Supplied material ▸
[Start of Attachment]
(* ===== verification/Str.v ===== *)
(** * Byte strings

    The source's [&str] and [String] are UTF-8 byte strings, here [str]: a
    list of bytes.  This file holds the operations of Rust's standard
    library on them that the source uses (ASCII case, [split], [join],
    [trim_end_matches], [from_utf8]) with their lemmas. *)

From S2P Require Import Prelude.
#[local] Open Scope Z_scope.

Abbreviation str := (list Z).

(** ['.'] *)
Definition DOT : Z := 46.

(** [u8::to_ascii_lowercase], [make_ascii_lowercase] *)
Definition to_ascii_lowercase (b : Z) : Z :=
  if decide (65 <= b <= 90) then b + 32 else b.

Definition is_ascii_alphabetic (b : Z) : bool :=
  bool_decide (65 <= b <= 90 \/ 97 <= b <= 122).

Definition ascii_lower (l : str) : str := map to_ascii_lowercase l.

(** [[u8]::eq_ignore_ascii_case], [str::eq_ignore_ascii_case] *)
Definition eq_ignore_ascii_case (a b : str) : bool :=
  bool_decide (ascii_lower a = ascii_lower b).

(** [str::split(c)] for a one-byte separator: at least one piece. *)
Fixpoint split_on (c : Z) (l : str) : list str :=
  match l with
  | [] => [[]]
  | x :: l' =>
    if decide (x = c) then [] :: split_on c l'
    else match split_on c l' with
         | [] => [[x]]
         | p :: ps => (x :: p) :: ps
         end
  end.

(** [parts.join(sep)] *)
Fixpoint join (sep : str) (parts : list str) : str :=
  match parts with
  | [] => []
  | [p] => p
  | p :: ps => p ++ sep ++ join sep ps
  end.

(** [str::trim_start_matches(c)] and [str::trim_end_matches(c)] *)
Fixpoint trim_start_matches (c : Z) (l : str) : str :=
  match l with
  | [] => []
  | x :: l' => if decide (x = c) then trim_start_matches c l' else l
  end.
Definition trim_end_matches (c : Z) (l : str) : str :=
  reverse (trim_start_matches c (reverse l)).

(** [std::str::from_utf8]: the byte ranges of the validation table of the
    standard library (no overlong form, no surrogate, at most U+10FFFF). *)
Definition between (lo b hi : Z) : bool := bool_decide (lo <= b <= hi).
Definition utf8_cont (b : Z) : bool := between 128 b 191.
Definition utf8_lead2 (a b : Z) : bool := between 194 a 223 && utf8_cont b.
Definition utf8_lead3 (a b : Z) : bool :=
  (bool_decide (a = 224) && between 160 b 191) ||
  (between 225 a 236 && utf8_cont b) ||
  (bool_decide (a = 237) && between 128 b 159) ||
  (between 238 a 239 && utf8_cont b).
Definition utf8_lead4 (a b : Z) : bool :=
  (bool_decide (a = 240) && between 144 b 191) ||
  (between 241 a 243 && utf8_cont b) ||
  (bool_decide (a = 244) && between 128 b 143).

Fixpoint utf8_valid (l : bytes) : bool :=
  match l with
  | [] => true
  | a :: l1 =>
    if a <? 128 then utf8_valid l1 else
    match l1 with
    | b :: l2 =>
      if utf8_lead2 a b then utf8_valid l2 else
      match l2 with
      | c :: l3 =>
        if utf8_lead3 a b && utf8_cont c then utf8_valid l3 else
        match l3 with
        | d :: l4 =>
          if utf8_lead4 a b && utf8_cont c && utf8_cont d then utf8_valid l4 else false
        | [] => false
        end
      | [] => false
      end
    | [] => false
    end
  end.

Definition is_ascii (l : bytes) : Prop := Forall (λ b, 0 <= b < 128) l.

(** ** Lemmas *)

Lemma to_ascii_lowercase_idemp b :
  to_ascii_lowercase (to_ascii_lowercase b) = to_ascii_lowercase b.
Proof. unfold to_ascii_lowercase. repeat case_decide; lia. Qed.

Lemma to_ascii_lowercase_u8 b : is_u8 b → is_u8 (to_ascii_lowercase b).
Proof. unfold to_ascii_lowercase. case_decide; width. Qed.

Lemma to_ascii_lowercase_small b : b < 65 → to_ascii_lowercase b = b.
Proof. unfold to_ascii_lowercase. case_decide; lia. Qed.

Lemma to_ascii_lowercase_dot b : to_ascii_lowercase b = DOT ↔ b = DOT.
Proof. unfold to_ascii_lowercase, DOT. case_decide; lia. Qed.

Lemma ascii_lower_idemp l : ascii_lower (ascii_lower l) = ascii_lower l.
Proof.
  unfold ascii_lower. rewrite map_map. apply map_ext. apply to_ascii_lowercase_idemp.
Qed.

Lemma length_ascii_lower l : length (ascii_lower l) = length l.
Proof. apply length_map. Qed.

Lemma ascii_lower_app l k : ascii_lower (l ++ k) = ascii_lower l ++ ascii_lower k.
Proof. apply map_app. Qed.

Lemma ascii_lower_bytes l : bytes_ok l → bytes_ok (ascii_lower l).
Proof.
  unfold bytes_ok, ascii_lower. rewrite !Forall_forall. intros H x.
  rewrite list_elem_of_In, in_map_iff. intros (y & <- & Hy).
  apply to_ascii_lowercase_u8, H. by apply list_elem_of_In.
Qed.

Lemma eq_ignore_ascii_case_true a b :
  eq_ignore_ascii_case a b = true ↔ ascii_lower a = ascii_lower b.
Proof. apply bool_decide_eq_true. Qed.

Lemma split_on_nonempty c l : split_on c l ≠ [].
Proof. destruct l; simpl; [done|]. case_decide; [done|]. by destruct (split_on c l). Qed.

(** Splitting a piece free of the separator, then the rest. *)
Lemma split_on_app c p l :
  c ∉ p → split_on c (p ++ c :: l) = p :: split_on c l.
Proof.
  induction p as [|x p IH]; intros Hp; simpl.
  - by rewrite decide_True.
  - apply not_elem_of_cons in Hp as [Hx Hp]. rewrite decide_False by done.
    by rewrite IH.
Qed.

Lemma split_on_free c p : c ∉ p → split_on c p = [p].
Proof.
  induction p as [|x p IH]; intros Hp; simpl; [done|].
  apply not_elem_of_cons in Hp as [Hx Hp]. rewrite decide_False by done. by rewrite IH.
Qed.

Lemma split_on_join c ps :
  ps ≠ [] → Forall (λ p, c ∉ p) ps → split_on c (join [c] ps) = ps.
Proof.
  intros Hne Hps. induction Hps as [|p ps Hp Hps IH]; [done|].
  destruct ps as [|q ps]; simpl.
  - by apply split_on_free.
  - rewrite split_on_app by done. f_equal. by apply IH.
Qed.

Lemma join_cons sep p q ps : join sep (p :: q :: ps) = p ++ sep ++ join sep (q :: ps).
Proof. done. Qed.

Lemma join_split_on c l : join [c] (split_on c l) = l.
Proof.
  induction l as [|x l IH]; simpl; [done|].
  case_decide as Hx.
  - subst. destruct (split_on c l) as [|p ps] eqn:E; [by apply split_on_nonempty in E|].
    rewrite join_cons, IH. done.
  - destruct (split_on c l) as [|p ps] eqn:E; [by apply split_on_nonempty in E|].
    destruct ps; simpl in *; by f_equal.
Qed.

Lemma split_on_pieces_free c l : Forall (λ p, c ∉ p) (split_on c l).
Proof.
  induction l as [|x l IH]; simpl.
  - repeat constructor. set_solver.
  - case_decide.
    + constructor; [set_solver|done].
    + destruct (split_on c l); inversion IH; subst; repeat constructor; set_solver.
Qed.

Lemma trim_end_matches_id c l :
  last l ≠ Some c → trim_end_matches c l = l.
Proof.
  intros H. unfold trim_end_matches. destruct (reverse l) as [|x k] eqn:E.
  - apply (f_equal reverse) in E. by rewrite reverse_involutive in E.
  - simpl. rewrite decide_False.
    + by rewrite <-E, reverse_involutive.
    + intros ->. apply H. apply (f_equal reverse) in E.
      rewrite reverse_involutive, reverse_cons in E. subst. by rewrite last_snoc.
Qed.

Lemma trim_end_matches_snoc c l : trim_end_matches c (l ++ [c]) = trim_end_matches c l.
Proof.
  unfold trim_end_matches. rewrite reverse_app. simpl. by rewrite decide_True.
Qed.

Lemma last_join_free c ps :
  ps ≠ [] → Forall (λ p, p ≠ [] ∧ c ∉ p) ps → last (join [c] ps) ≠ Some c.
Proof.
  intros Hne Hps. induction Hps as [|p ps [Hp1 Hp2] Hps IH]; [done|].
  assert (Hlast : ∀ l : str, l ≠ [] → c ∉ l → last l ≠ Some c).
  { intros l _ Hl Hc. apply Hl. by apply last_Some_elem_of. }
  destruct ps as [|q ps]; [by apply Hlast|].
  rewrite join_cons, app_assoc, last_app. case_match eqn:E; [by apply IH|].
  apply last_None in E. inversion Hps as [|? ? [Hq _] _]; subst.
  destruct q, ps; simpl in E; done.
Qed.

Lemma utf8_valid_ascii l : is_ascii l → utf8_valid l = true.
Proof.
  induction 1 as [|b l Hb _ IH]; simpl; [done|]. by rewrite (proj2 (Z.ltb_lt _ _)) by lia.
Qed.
[End of Attachment]
Work request ▸ The lines above, from the first through the one containing "[trim_end_matches], [from_utf8]) with", must be restated word for word, with nothing added.

Answer for this exercise ▸
(* ===== verification/Str.v ===== *)
(** * Byte strings

    The source's [&str] and [String] are UTF-8 byte strings, here [str]: a
    list of bytes.  This file holds the operations of Rust's standard
    library on them that the source uses (ASCII case, [split], [join],
    [trim_end_matches], [from_utf8]) with their lemmas. *)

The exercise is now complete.